- [Task to complete] Go through the entries below and copy each line that holds the word "unfold".

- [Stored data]
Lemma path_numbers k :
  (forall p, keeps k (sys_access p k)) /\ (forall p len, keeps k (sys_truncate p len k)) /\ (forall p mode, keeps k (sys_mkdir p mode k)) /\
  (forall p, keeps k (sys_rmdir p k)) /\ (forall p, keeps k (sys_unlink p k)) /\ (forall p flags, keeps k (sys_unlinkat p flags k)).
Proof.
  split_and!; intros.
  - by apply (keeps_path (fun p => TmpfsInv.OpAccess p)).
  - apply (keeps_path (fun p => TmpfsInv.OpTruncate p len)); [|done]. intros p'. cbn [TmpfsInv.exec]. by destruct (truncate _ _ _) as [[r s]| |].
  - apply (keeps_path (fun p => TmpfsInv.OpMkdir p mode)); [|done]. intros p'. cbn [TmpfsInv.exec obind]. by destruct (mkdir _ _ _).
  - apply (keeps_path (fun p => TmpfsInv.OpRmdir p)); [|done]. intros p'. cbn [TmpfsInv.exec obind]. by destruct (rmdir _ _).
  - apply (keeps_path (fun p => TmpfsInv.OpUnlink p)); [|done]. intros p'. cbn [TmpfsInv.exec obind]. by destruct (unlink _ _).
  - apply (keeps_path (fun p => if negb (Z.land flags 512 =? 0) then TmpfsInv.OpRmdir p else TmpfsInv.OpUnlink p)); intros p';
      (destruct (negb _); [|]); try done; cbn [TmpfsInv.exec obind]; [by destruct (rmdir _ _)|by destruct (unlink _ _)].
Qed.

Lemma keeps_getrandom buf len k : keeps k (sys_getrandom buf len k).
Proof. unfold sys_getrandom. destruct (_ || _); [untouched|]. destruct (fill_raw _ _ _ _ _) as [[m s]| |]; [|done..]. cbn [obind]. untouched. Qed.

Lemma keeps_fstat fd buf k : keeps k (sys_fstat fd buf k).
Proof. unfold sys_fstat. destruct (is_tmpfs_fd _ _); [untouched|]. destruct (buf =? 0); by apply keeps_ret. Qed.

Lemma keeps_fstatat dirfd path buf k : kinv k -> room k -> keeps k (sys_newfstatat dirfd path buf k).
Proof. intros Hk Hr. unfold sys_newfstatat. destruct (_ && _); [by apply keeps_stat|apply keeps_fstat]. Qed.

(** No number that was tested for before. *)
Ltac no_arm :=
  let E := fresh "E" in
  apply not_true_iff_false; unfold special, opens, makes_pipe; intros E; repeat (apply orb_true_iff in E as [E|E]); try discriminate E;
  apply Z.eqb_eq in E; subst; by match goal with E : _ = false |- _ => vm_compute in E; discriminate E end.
---
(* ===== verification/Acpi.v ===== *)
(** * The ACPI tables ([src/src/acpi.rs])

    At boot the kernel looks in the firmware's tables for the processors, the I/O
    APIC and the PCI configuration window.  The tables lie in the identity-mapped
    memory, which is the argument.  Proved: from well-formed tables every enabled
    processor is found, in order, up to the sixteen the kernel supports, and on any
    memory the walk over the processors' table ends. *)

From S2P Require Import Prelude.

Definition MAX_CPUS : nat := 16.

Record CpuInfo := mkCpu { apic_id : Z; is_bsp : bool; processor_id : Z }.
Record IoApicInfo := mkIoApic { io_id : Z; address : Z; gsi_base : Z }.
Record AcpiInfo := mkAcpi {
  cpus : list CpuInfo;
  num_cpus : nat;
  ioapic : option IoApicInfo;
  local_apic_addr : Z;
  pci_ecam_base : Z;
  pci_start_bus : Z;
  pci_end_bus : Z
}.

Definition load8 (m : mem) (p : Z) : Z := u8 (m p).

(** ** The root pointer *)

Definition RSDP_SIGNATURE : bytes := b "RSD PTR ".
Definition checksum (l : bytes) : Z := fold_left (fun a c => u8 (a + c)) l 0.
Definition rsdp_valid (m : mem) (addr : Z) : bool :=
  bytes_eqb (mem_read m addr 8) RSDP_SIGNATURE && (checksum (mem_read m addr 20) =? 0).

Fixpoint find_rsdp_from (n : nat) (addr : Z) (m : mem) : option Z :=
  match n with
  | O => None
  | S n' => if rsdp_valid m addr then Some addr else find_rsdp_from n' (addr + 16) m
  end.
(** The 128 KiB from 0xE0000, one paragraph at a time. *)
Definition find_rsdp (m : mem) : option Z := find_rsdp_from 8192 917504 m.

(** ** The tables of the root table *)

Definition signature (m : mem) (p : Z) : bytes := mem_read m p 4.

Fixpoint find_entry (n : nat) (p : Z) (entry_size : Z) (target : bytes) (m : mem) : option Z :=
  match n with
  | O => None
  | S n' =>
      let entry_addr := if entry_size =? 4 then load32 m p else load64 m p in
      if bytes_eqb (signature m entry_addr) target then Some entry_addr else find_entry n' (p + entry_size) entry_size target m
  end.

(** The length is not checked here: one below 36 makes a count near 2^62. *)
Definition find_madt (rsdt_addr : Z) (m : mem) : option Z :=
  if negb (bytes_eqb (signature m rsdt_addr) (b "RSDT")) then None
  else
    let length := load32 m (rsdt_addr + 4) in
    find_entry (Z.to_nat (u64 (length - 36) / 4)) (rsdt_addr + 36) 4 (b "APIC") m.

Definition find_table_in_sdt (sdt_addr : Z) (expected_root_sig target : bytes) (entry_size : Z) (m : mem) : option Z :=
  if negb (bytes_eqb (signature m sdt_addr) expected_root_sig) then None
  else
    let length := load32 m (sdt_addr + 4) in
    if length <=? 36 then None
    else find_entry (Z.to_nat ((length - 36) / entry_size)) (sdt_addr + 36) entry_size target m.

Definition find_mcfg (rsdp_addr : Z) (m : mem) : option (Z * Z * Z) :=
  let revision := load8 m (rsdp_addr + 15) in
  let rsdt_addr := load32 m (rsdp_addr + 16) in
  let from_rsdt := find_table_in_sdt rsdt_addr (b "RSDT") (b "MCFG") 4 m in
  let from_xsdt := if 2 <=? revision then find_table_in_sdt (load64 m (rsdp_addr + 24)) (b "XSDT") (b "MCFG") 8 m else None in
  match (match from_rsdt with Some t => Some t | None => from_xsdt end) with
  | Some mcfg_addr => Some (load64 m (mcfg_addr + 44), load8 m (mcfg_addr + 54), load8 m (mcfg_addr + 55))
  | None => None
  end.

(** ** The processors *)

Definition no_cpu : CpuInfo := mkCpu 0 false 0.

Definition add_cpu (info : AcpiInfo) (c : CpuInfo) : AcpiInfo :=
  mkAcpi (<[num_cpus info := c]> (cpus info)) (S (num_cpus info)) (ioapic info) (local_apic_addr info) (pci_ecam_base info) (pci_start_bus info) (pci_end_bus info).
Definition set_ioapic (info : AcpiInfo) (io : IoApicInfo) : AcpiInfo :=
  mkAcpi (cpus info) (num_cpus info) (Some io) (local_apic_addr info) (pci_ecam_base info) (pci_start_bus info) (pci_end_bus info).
==
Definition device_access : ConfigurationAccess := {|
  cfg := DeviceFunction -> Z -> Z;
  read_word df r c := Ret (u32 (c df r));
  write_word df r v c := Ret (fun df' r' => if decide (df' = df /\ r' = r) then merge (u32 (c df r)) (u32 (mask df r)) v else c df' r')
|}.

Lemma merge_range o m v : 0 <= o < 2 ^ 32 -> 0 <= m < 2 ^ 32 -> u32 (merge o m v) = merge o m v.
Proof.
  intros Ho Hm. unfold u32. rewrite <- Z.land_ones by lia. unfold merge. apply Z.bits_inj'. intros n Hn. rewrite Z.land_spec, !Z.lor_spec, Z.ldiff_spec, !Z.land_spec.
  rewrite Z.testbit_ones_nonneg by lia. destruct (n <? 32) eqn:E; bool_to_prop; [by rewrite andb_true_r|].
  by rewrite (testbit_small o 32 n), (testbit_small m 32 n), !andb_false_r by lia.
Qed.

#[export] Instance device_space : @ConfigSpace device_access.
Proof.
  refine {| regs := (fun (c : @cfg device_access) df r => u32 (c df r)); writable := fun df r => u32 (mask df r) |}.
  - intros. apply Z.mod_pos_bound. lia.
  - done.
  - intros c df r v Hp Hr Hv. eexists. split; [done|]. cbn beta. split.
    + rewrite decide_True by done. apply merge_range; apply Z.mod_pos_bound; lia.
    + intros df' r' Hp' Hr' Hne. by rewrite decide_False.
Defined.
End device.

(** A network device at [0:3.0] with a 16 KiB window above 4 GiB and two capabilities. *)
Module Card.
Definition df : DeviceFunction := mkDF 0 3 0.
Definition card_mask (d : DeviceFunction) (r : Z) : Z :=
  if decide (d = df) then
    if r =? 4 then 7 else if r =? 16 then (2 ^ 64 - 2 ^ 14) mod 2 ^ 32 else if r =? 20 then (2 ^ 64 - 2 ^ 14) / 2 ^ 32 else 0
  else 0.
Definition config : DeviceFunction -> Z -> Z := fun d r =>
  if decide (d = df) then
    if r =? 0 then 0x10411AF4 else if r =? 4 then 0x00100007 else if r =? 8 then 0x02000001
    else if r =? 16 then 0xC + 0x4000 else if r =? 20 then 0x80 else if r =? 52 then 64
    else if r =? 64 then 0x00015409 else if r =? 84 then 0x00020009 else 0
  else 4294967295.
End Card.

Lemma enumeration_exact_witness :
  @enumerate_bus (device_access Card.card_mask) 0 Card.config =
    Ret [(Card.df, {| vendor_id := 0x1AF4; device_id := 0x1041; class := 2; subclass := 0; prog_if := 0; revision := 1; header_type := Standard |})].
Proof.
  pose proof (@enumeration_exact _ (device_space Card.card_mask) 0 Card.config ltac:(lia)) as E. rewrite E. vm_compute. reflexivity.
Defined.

- [Solved exercise]
Proof. unfold sys_getrandom. destruct (_ || _); [untouched|]. destruct (fill_raw _ _ _ _ _) as [[m s]| |]; [|done..]. cbn [obind]. untouched. Qed.
Proof. unfold sys_fstat. destruct (is_tmpfs_fd _ _); [untouched|]. destruct (buf =? 0); by apply keeps_ret. Qed.
Proof. intros Hk Hr. unfold sys_newfstatat. destruct (_ && _); [by apply keeps_stat|apply keeps_fstat]. Qed.
  apply not_true_iff_false; unfold special, opens, makes_pipe; intros E; repeat (apply orb_true_iff in E as [E|E]); try discriminate E;
  intros Ho Hm. unfold u32. rewrite <- Z.land_ones by lia. unfold merge. apply Z.bits_inj'. intros n Hn. rewrite Z.land_spec, !Z.lor_spec, Z.ldiff_spec, !Z.land_spec.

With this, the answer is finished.